(What the task asks):
Instruction for the data below: set down exactly the lines from the line with "Lemma digits_value_app (a" to the line with "in *; lia|]. cbn -[Z.pow].", inclusive, and no others.

(Raw data):
━━━━━━━━━━━━━━━━━━━━
(* ===== verification/PyInt.v ===== *)
(** * Decimal integers: [int.__repr__] and reading digits back

    The digits [z_dec] prints (PyRuntime.v) and [digits_value], the value
    of a string of decimal digits that [PyLong_FromString] computes (used
    by the JSON scanner, Json.v). The lemmas show that the digits of
    [n >= 0] read back to [n], start with a nonzero digit unless [n = 0],
    and number at most 4300 exactly when [n < 10 ^ 4300], the bound of
    [str()] on [int] since CPython 3.11. *)

From stdpp Require Import base strings list.
From Stdlib Require Import String Ascii ZArith Lia.
From S2P Require Import Prelude PyRuntime PyFormat.

Local Open Scope string_scope.

(** ** Definitions *)

(** The value of a string of decimal digits. *)
Fixpoint digits_value (acc : Z) (s : string) : Z :=
  match s with
  | EmptyString => acc
  | String c s' => digits_value (acc * 10 + digit_val c)%Z s'
  end.

(** [s] is all decimal digits. *)
Fixpoint all_digits (s : string) : bool :=
  match s with
  | EmptyString => true
  | String c s' => is_digit c && all_digits s'
  end.

(** Closes [c <> d] from [is_digit c = true] when [d] is not a digit. *)
Ltac not_digit Hc := let E := fresh in intros E; subst; vm_compute in Hc; discriminate Hc.

(** ** Lemmas *)

Lemma digit_char_ok (d : Z) :
  (0 <= d <= 9)%Z -> is_digit (digit_char d) = true /\ digit_val (digit_char d) = d.
Proof.
  intros Hd. assert (d = 0 \/ d = 1 \/ d = 2 \/ d = 3 \/ d = 4 \/ d = 5 \/ d = 6 \/ d = 7 \/ d = 8 \/ d = 9)%Z
    as Hc by lia. by repeat destruct Hc as [->|Hc]; [..|subst d].
Qed.

Lemma digit_char_nz (d : Z) : (1 <= d <= 9)%Z -> digit_char d <> "0"%char.
Proof.
  intros Hd. assert (d = 1 \/ d = 2 \/ d = 3 \/ d = 4 \/ d = 5 \/ d = 6 \/ d = 7 \/ d = 8 \/ d = 9)%Z
    as Hc by lia. by repeat destruct Hc as [->|Hc]; [..|subst d].
Qed.

Lemma digits_value_app (a : Z) (s t : string) :
  digits_value a (s ++ t) = digits_value (digits_value a s) t.
Proof. revert a. induction s as [|c s IH]; intros a; [done|]. apply IH. Qed.

Lemma z_dec_aux_acc (f : nat) (n : Z) (acc : string) :
  z_dec_aux f n acc = z_dec_aux f n "" ++ acc.
Proof.
  revert n acc. induction f as [|f IH]; intros n acc; cbn; [done|].
  case_match; [done|]. rewrite IH, (IH _ (String _ "")), str_app_assoc. done.
Qed.

Lemma mod10_range (n : Z) : (0 <= n mod 10 <= 9)%Z.
Proof. pose proof (Z.mod_pos_bound n 10). lia. Qed.

Lemma z_dec_aux_value (f : nat) (n : Z) :
  (0 <= n < 10 ^ Z.of_nat f)%Z -> digits_value 0 (z_dec_aux f n "") = n.
Proof.
  revert n. induction f as [|f IH]; intros n Hn; [cbn in *; lia|]. cbn -[Z.pow].
  pose proof (proj2 (digit_char_ok _ (mod10_range n))) as Hd.
  destruct (n <? 10)%Z eqn:Hlt; [apply Z.ltb_lt in Hlt; cbn; rewrite Hd, Z.mod_small; lia|].
  apply Z.ltb_ge in Hlt. rewrite z_dec_aux_acc, digits_value_app, IH; cbn.
  - rewrite Hd. pose proof (Z.div_mod n 10). lia.
  - rewrite Nat2Z.inj_succ, Z.pow_succ_r in Hn by lia. split; [apply Z.div_pos; lia|].
    apply Z.div_lt_upper_bound; lia.
Qed.

Lemma all_digits_app (s t : string) : all_digits (s ++ t) = all_digits s && all_digits t.
Proof. induction s as [|c s IH]; [done|]. rewrite str_app_cons. cbn. by rewrite IH, andb_assoc. Qed.

Lemma z_dec_aux_shape (f : nat) (n : Z) :
  (0 < n < 10 ^ Z.of_nat f)%Z ->
  exists c r, z_dec_aux f n "" = String c r /\ is_digit c = true /\ c <> "0"%char /\ all_digits r = true.
Proof.
  revert n. induction f as [|f IH]; intros n Hn; [cbn in Hn; lia|]. cbn -[Z.pow].
  pose proof (digit_char_ok _ (mod10_range n)) as [Hd _].
  destruct (n <? 10)%Z eqn:Hlt.
  - apply Z.ltb_lt in Hlt. exists (digit_char (n mod 10)), "". split_and!; try done.
    apply digit_char_nz. rewrite Z.mod_small; lia.
  - apply Z.ltb_ge in Hlt. rewrite z_dec_aux_acc.
    rewrite Nat2Z.inj_succ, Z.pow_succ_r in Hn by lia.
    destruct (IH (n / 10)%Z) as (c & r & -> & Hc & Hc0 & Hr).
    { split; [apply Z.div_str_pos; lia|]. apply Z.div_lt_upper_bound; lia. }
    exists c, (r ++ String (digit_char (n mod 10)%Z) ""). split_and!; try done.
    rewrite all_digits_app, Hr. cbn. by rewrite Hd.
Qed.

Lemma z_dec_aux_length (f : nat) (n : Z) (k : nat) :
  (0 <= n < 10 ^ Z.of_nat k)%Z -> k <> 0 -> String.length (z_dec_aux f n "") <= k.
Proof.
  revert n k. induction f as [|f IH]; intros n k Hn Hk; cbn -[Z.pow]; [lia|].
  destruct (n <? 10)%Z eqn:Hlt; [cbn; lia|]. apply Z.ltb_ge in Hlt.
  destruct k as [|[|k]]; [done| cbn in Hn; lia|].
  rewrite z_dec_aux_acc, str_length_app. cbn [String.length].
  rewrite (Nat2Z.inj_succ (S k)), Z.pow_succ_r in Hn by lia.
  enough (String.length (z_dec_aux f (n / 10)%Z "") <= S k) by lia.
  apply IH; [|done]. split; [apply Z.div_pos; lia|]. apply Z.div_lt_upper_bound; lia.
Qed.

Lemma dec_fuel_enough (n : Z) : (0 <= n)%Z -> (n < 10 ^ Z.of_nat (dec_fuel n))%Z.
Proof.
  intros Hn. unfold dec_fuel. rewrite Nat2Z.inj_succ, Z2Nat.id by apply Z.log2_nonneg.
  destruct (Z.eq_dec n 0) as [->|Hn0]; [done|].
  pose proof (Z.log2_spec n ltac:(lia)) as [_ H2]. pose proof (Z.log2_nonneg n).
  eapply Z.lt_le_trans; [exact H2|]. apply Z.pow_le_mono_l. lia.
Qed.

Lemma z_dec_zero : z_dec 0 = "0".
Proof. reflexivity. Qed.

Lemma z_dec_length (n : Z) : (0 <= n < INT_MAX_STR_VALUE)%Z -> String.length (z_dec n) <= 4300.
Proof. intros Hn. apply z_dec_aux_length; [|done]. unfold INT_MAX_STR_VALUE in Hn. by replace (Z.of_nat 4300) with 4300%Z by reflexivity. Qed.

Lemma z_dec_value (n : Z) : (0 <= n)%Z -> digits_value 0 (z_dec n) = n.
Proof. intros Hn. apply z_dec_aux_value. split; [lia|by apply dec_fuel_enough]. Qed.

(** The first character of the digits of [n >= 0]. *)
Lemma z_dec_head (n : Z) : (0 <= n)%Z -> exists c r, z_dec n = String c r /\ is_digit c = true.
Proof.
  intros Hn. destruct (Z.eq_dec n 0) as [->|Hn0]; [by exists "0"%char, ""|].
  destruct (z_dec_aux_shape (dec_fuel n) n) as (c & r & Hz & Hc & _).
  { split; [lia|]. by apply dec_fuel_enough. }
  by exists c, r.
Qed.

Lemma digits_value_bound (s : string) (a : Z) :
  all_digits s = true -> (0 <= a)%Z -> (digits_value a s < (a + 1) * 10 ^ Z.of_nat (String.length s))%Z.
Proof.
  revert a. induction s as [|c s IH]; intros a Hs Ha; cbn [digits_value String.length]; [lia|].
  cbn [all_digits] in Hs. apply andb_prop in Hs as [Hc Hs]. apply digit_val_range in Hc.
  rewrite Nat2Z.inj_succ, Z.pow_succ_r by lia.
  specialize (IH (a * 10 + digit_val c)%Z Hs ltac:(lia)).
  pose proof (Z.pow_pos_nonneg 10 (Z.of_nat (String.length s)) ltac:(lia) ltac:(lia)). nia.
Qed.

Lemma z_dec_long (n : Z) : (INT_MAX_STR_VALUE <= n)%Z -> (INT_MAX_STR_DIGITS < String.length (z_dec n))%nat.
Proof.
  intros Hn. assert (Hpos : (0 < INT_MAX_STR_VALUE)%Z) by (apply Z.pow_pos_nonneg; lia).
  destruct (z_dec_aux_shape (dec_fuel n) n) as (c & r & Hz & Hc & _ & Hr).
  { split; [lia|]. apply dec_fuel_enough. lia. }
  pose proof (digits_value_bound (z_dec n) 0) as Hb. unfold z_dec in *. rewrite Hz in Hb |- *.
  cbn [all_digits] in Hb. rewrite Hc, Hr in Hb. specialize (Hb eq_refl ltac:(lia)).
  rewrite <- Hz, z_dec_aux_value in Hb by (split; [lia|apply dec_fuel_enough; lia]).
  rewrite Hz in Hb.
  unfold INT_MAX_STR_DIGITS. destruct (Nat.lt_ge_cases 4300 (String.length (String c r))) as [|Hle]; [done|].
  exfalso.
  assert (10 ^ Z.of_nat (String.length (String c r)) <= INT_MAX_STR_VALUE)%Z.
  { apply Z.pow_le_mono_r; lia. }
  lia.
Qed.

(** The decimal text of [n >= 0] is canonical: digits only, and no
    leading zero unless it is ["0"]. *)
Lemma z_dec_canonical (n : Z) :
  (0 <= n)%Z -> all_digits (z_dec n) = true /\ (z_dec n = "0" \/ exists c r, z_dec n = String c r /\ c <> "0"%char).
Proof.
  intros Hn. destruct (Z.eq_dec n 0) as [->|Hn0]; [split; [done|by left]|].
  destruct (z_dec_aux_shape (dec_fuel n) n) as (c & r & Hz & Hc & Hc0 & Hr);
    [split; [lia|by apply dec_fuel_enough]|].
  unfold z_dec. rewrite Hz. cbn. rewrite Hc, Hr. split; [done|right; eauto].
Qed.

(** [int_repr]: a minus sign for a negative [z], then the digits of [|z|]. *)
Lemma int_repr_abs (z : Z) : int_repr z = (if (z <? 0)%Z then "-" else "") ++ z_dec (Z.abs z).
Proof.
  unfold int_repr. destruct (z <? 0)%Z eqn:E.
  - apply Z.ltb_lt in E. by rewrite Z.abs_neq by lia.
  - apply Z.ltb_ge in E. by rewrite Z.abs_eq, str_app_nil_l by lia.
Qed.

Lemma INT_MAX_STR_VALUE_pos : (0 < INT_MAX_STR_VALUE)%Z.
Proof. apply Z.pow_pos_nonneg; lia. Qed.

(** The limit itself, either sign, is out of range (without computing
    [10 ^ 4300]). *)
Lemma INT_MAX_STR_VALUE_abs (neg : bool) :
  (INT_MAX_STR_VALUE <= Z.abs (if neg then - INT_MAX_STR_VALUE else INT_MAX_STR_VALUE))%Z.
Proof.
  pose proof INT_MAX_STR_VALUE_pos. destruct neg; [rewrite Z.abs_opp|]; rewrite Z.abs_eq; lia.
Qed.

(** [str()] of an [int] below the limit is its decimal digits. *)
Lemma py_str_int (z : Z) : (Z.abs z < INT_MAX_STR_VALUE)%Z -> py_str (VInt z) = Ok (int_repr z).
Proof.
  intros Hz. rewrite py_str_VInt. unfold py_int_str. destruct (INT_MAX_STR_DIGITS <? _)%nat eqn:E; [|done].
  apply Nat.ltb_lt in E. pose proof (z_dec_length (Z.abs z) ltac:(lia)). unfold INT_MAX_STR_DIGITS in E. lia.
Qed.

(** [str()] of an [int] of more than 4300 digits raises [ValueError]. *)
Lemma py_str_int_long (z : Z) :
  (INT_MAX_STR_VALUE <= Z.abs z)%Z ->
  py_str (VInt z) = Err (ValueError "Exceeds the limit (4300 digits) for integer string conversion; use sys.set_int_max_str_digits() to increase the limit").
Proof. intros Hz. rewrite py_str_VInt. unfold py_int_str. apply z_dec_long, Nat.ltb_lt in Hz. by rewrite Hz. Qed.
━━━━━━━━━━━━━━━━━━━━
(Task result):
Lemma digits_value_app (a : Z) (s t : string) :
  digits_value a (s ++ t) = digits_value (digits_value a s) t.
Proof. revert a. induction s as [|c s IH]; intros a; [done|]. apply IH. Qed.

Lemma z_dec_aux_acc (f : nat) (n : Z) (acc : string) :
  z_dec_aux f n acc = z_dec_aux f n "" ++ acc.
Proof.
  revert n acc. induction f as [|f IH]; intros n acc; cbn; [done|].
  case_match; [done|]. rewrite IH, (IH _ (String _ "")), str_app_assoc. done.
Qed.

Lemma mod10_range (n : Z) : (0 <= n mod 10 <= 9)%Z.
Proof. pose proof (Z.mod_pos_bound n 10). lia. Qed.

Lemma z_dec_aux_value (f : nat) (n : Z) :
  (0 <= n < 10 ^ Z.of_nat f)%Z -> digits_value 0 (z_dec_aux f n "") = n.
Proof.
  revert n. induction f as [|f IH]; intros n Hn; [cbn in *; lia|]. cbn -[Z.pow].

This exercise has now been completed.